[Stored items]

========================================================================

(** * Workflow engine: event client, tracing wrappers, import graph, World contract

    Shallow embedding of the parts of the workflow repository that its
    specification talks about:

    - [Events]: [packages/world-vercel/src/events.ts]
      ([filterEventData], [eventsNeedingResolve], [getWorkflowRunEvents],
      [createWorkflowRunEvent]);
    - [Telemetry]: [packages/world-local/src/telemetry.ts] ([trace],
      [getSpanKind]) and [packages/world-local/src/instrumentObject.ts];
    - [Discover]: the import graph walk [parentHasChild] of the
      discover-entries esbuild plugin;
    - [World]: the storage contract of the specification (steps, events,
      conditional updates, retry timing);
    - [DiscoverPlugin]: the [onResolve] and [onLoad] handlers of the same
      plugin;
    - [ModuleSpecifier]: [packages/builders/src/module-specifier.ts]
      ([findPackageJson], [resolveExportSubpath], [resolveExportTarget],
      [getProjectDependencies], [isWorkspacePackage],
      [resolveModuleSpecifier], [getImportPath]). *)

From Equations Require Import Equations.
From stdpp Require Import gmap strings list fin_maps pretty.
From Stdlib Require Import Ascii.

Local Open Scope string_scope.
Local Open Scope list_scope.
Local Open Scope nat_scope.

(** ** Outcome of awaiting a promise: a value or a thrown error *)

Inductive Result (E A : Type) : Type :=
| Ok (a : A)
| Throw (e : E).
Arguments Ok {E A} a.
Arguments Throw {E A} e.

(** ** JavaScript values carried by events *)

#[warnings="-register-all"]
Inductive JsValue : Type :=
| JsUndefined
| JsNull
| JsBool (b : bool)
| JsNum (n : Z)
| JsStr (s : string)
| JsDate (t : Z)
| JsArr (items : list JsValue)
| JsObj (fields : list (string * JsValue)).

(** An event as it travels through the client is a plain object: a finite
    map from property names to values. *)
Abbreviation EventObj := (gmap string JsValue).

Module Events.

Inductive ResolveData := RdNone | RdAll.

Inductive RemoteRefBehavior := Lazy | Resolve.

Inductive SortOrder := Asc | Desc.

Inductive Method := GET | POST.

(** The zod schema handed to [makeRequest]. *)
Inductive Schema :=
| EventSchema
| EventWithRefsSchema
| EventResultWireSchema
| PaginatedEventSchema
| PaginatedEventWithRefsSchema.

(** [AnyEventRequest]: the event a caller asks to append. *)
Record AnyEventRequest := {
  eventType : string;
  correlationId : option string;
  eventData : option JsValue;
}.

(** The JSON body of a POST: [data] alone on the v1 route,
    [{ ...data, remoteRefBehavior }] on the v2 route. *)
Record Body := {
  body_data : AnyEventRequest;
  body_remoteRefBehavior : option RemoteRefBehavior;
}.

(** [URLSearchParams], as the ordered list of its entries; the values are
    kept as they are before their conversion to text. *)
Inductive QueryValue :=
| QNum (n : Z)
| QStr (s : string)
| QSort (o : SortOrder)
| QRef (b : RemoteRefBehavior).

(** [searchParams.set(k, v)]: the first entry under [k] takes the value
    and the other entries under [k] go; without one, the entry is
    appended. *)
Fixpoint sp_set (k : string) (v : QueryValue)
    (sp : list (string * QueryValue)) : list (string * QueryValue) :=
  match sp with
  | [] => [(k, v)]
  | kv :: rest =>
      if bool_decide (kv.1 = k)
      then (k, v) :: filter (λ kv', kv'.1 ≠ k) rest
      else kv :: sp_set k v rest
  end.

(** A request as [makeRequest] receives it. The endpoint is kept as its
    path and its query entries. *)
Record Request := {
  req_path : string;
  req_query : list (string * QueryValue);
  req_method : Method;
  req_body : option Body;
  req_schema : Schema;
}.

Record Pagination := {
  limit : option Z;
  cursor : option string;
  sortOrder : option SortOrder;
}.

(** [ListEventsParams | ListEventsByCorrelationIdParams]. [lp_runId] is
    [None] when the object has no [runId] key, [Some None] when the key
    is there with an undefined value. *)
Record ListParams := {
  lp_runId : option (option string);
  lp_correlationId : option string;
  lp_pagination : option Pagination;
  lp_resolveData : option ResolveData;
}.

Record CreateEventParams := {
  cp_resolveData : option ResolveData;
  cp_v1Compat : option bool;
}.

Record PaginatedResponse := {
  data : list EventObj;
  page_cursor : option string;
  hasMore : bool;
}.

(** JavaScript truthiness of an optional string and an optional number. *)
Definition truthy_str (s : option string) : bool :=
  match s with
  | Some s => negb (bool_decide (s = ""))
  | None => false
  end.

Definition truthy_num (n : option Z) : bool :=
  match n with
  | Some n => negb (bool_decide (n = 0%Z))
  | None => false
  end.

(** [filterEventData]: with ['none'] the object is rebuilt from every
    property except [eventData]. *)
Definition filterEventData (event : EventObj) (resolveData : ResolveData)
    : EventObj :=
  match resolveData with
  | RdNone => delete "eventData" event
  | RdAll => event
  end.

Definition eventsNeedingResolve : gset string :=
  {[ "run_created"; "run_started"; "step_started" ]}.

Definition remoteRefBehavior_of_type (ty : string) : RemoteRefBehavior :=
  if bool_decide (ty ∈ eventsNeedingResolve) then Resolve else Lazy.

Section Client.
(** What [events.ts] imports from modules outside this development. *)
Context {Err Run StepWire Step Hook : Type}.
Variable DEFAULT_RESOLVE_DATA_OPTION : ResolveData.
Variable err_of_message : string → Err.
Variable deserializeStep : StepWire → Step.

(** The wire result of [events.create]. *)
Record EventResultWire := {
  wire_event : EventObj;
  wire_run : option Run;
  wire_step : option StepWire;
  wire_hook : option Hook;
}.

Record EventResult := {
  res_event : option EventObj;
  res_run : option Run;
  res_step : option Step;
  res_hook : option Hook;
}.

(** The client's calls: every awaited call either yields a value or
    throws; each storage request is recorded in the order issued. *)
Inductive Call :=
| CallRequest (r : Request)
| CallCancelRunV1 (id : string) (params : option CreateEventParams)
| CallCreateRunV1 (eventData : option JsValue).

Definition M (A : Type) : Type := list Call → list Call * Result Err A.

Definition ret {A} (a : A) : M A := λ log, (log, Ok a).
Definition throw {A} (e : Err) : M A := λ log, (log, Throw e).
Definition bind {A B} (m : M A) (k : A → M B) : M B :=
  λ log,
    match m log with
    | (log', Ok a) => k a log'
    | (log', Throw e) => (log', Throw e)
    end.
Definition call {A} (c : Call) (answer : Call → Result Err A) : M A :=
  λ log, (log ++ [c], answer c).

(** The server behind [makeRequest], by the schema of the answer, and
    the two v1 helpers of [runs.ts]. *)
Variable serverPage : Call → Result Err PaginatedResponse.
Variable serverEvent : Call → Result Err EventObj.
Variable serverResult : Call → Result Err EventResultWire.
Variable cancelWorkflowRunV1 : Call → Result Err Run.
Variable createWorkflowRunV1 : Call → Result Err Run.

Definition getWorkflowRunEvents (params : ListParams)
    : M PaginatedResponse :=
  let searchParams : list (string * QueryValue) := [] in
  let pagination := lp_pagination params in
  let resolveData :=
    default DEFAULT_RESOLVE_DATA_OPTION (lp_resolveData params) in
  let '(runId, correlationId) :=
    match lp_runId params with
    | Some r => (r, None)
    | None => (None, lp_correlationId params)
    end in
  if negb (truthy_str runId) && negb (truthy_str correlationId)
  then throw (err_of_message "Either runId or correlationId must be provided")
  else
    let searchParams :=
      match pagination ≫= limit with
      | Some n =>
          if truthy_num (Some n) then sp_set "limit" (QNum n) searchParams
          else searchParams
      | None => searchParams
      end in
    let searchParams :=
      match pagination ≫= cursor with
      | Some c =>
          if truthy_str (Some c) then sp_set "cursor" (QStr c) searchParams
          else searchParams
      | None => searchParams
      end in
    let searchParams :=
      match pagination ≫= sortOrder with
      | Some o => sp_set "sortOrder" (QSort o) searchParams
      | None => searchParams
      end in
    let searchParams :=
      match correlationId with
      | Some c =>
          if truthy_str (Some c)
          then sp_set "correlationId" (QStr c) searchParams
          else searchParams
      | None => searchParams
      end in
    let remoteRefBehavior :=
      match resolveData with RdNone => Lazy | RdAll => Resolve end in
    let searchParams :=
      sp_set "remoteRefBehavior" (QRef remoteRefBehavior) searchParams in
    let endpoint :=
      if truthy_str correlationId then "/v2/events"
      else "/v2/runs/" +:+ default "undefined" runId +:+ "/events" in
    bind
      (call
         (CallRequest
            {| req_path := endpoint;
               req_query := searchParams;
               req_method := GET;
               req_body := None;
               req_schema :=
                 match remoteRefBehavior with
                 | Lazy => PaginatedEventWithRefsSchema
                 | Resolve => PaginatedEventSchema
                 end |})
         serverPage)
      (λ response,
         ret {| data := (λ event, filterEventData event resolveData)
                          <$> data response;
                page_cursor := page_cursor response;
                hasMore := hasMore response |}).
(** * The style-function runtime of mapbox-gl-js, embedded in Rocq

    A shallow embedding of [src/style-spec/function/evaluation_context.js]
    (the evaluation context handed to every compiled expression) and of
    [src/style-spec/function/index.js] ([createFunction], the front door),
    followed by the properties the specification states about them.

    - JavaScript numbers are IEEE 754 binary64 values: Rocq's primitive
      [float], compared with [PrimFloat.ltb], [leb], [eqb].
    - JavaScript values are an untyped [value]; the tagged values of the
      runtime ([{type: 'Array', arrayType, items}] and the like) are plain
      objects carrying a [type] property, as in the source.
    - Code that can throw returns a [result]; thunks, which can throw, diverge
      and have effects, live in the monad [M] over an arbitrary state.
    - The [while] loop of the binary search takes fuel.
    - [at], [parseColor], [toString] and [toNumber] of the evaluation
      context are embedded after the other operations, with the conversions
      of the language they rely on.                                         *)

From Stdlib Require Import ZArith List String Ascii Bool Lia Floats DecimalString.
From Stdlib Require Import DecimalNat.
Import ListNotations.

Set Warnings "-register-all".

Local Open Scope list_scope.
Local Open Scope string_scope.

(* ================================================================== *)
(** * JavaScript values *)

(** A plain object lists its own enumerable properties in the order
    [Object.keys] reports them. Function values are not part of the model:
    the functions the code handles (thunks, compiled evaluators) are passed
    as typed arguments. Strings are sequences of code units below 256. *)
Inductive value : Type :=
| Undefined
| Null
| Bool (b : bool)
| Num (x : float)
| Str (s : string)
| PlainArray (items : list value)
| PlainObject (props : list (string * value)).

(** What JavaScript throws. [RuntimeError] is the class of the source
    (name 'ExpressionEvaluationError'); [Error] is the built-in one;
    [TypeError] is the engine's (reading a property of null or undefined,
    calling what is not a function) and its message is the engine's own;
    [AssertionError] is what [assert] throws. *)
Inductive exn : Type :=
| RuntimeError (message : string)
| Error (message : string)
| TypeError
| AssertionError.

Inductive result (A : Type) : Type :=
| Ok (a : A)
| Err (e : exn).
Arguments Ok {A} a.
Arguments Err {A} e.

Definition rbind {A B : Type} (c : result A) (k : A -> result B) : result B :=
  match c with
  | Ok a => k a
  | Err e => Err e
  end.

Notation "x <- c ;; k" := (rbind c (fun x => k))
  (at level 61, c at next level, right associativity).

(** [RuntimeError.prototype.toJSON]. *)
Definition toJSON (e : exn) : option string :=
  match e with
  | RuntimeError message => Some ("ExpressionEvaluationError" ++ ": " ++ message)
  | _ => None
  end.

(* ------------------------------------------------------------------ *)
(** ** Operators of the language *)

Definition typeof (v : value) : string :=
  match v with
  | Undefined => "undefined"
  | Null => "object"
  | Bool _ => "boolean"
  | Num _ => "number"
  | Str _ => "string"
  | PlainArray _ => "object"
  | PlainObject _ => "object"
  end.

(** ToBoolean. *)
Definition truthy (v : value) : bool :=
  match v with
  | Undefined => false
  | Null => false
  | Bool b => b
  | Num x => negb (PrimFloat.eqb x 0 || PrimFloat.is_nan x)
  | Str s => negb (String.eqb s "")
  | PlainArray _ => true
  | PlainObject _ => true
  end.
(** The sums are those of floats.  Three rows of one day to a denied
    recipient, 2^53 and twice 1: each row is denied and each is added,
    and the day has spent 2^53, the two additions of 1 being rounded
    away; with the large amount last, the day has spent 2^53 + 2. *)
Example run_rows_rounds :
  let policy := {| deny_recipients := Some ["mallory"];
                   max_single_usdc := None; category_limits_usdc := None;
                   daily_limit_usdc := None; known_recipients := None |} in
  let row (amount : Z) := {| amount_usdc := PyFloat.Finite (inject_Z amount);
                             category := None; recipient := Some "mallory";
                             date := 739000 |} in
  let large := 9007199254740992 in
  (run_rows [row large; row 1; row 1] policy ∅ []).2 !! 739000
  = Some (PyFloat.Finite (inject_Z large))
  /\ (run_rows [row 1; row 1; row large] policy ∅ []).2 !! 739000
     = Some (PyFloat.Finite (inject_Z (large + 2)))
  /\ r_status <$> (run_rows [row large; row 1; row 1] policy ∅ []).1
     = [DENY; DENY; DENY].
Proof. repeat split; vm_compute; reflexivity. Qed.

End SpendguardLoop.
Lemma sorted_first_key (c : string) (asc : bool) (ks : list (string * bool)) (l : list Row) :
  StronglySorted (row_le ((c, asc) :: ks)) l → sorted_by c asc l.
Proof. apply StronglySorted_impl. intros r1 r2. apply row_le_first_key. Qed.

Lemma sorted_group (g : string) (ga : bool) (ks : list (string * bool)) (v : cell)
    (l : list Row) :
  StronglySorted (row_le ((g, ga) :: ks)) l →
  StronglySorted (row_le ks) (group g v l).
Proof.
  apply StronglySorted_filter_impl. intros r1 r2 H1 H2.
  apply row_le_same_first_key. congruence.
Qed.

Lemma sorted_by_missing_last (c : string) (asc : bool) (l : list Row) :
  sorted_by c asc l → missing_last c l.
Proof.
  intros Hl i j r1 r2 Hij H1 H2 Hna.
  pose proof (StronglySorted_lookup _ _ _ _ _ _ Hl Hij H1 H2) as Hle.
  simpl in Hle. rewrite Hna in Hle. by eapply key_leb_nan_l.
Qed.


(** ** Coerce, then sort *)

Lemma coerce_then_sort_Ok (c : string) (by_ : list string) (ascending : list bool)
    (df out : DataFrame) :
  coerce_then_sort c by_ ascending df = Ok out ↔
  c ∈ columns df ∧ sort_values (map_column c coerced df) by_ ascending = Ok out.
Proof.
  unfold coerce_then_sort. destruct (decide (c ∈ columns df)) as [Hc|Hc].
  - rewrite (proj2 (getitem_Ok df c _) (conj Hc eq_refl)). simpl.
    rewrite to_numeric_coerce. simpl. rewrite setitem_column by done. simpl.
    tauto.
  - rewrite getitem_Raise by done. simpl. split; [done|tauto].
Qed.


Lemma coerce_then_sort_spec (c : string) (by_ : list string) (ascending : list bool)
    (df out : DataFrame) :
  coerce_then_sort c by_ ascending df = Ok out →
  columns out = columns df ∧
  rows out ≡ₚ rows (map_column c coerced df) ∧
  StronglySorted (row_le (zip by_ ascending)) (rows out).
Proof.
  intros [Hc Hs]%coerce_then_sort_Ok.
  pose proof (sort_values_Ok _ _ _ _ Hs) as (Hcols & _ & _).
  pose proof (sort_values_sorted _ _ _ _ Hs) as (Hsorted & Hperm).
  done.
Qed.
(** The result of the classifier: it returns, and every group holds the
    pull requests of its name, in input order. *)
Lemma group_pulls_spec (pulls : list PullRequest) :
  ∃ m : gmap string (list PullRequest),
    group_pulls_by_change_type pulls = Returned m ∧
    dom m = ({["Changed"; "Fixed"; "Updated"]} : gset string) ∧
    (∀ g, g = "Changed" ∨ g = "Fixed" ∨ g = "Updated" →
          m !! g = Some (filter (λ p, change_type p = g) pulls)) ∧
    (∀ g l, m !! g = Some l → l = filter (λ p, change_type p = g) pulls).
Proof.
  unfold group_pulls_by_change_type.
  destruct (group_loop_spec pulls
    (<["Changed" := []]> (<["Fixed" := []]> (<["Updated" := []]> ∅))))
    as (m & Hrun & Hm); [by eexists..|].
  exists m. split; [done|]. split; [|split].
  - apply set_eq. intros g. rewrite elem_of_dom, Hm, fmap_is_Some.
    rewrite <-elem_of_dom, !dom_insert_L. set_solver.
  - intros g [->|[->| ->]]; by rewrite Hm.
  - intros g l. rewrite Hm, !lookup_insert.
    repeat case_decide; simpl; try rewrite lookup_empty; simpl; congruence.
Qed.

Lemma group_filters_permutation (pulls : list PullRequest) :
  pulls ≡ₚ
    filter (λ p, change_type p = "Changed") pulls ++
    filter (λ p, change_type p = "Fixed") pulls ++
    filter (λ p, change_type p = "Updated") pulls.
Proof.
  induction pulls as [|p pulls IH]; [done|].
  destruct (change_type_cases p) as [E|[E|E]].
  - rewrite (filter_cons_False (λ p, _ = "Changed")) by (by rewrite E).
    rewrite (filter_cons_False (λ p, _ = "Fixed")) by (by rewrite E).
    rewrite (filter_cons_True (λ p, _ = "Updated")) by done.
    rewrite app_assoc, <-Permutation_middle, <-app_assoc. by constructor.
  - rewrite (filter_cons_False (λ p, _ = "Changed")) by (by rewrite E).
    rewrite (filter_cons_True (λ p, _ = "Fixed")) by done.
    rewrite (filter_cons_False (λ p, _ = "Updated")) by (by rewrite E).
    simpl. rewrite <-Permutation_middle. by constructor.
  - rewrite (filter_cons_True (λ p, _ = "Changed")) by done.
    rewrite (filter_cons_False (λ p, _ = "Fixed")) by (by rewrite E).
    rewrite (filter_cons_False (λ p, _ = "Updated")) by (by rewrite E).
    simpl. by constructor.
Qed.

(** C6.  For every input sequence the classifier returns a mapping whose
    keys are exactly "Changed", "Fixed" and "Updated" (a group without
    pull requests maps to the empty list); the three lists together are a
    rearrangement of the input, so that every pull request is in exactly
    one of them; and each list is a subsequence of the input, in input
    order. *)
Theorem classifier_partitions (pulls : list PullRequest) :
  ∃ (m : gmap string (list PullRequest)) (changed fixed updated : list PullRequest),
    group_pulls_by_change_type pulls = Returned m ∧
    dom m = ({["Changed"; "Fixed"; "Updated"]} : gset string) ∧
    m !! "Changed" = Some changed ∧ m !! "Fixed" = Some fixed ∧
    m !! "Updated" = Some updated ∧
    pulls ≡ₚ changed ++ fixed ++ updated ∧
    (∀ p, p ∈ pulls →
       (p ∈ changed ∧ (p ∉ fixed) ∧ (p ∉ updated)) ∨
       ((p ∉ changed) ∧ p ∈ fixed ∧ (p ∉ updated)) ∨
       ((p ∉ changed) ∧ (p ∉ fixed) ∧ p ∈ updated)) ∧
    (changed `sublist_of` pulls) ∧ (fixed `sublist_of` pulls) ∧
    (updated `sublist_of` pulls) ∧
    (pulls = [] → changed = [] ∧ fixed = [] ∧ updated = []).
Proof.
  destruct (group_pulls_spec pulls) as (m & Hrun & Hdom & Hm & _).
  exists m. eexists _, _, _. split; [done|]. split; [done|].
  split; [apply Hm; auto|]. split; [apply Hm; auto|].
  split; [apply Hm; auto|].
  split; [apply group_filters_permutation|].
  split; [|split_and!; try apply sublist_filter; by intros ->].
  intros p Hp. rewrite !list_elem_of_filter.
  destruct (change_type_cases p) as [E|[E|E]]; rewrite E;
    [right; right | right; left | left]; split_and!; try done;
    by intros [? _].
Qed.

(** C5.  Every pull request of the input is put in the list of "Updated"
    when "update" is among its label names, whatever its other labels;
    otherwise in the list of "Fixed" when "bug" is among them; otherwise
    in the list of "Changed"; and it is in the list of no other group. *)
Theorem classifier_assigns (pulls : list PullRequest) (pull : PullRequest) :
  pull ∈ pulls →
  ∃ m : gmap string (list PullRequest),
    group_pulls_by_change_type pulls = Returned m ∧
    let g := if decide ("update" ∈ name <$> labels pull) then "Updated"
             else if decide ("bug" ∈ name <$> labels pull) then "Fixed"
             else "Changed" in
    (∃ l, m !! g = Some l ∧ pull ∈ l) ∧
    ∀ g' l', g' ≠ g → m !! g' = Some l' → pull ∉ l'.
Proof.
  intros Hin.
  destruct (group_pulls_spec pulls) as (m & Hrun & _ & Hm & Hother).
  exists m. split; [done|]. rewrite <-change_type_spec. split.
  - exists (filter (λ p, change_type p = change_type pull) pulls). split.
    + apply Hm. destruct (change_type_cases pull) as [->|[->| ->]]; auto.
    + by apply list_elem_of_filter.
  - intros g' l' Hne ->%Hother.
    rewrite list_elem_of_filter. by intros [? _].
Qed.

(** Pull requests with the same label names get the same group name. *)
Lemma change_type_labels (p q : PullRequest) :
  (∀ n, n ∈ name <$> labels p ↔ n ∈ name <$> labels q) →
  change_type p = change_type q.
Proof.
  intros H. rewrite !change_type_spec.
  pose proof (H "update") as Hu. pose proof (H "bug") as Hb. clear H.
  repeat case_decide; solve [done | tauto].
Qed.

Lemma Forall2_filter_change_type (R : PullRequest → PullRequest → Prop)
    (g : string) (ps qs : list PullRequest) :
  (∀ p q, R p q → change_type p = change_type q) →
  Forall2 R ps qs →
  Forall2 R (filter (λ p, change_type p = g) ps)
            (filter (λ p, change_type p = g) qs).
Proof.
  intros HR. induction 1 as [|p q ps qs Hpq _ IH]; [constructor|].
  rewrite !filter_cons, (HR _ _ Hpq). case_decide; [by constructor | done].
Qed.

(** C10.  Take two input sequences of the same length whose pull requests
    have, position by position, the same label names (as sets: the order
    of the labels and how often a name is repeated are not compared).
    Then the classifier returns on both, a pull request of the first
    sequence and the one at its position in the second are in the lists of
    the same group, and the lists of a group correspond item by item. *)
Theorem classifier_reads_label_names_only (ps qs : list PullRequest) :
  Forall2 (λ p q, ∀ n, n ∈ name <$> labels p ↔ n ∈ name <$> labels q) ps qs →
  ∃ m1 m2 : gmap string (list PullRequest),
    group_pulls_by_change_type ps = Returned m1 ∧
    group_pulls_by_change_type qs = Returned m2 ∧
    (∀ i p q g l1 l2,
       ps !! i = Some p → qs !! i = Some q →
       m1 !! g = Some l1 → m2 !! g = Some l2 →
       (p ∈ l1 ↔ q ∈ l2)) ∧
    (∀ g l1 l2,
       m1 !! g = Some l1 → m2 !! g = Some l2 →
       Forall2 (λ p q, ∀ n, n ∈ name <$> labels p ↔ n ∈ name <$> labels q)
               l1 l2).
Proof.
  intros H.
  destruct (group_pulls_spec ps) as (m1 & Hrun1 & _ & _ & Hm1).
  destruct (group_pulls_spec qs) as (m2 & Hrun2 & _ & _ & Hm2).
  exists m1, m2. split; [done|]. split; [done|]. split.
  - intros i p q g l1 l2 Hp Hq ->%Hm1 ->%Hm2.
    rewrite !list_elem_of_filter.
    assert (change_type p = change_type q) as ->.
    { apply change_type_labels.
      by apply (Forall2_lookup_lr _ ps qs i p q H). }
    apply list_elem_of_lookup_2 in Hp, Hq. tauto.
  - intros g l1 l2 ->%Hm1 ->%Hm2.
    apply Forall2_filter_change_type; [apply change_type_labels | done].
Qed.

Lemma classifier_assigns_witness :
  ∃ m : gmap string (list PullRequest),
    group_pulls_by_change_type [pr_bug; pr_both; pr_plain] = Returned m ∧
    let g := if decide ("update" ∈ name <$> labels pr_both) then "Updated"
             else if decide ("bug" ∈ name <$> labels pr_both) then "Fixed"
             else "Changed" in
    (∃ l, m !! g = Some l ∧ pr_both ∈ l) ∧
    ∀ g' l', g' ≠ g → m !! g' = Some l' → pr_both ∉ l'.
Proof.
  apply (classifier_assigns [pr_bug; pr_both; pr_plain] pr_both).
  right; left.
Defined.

========================================================================

INSTRUCTIONS TO FOLLOW = Each line containing the word "embedded" needs to be copied from the data above.

PROBLEM SOLUTION =
(** * The style-function runtime of mapbox-gl-js, embedded in Rocq
      context are embedded after the other operations, with the conversions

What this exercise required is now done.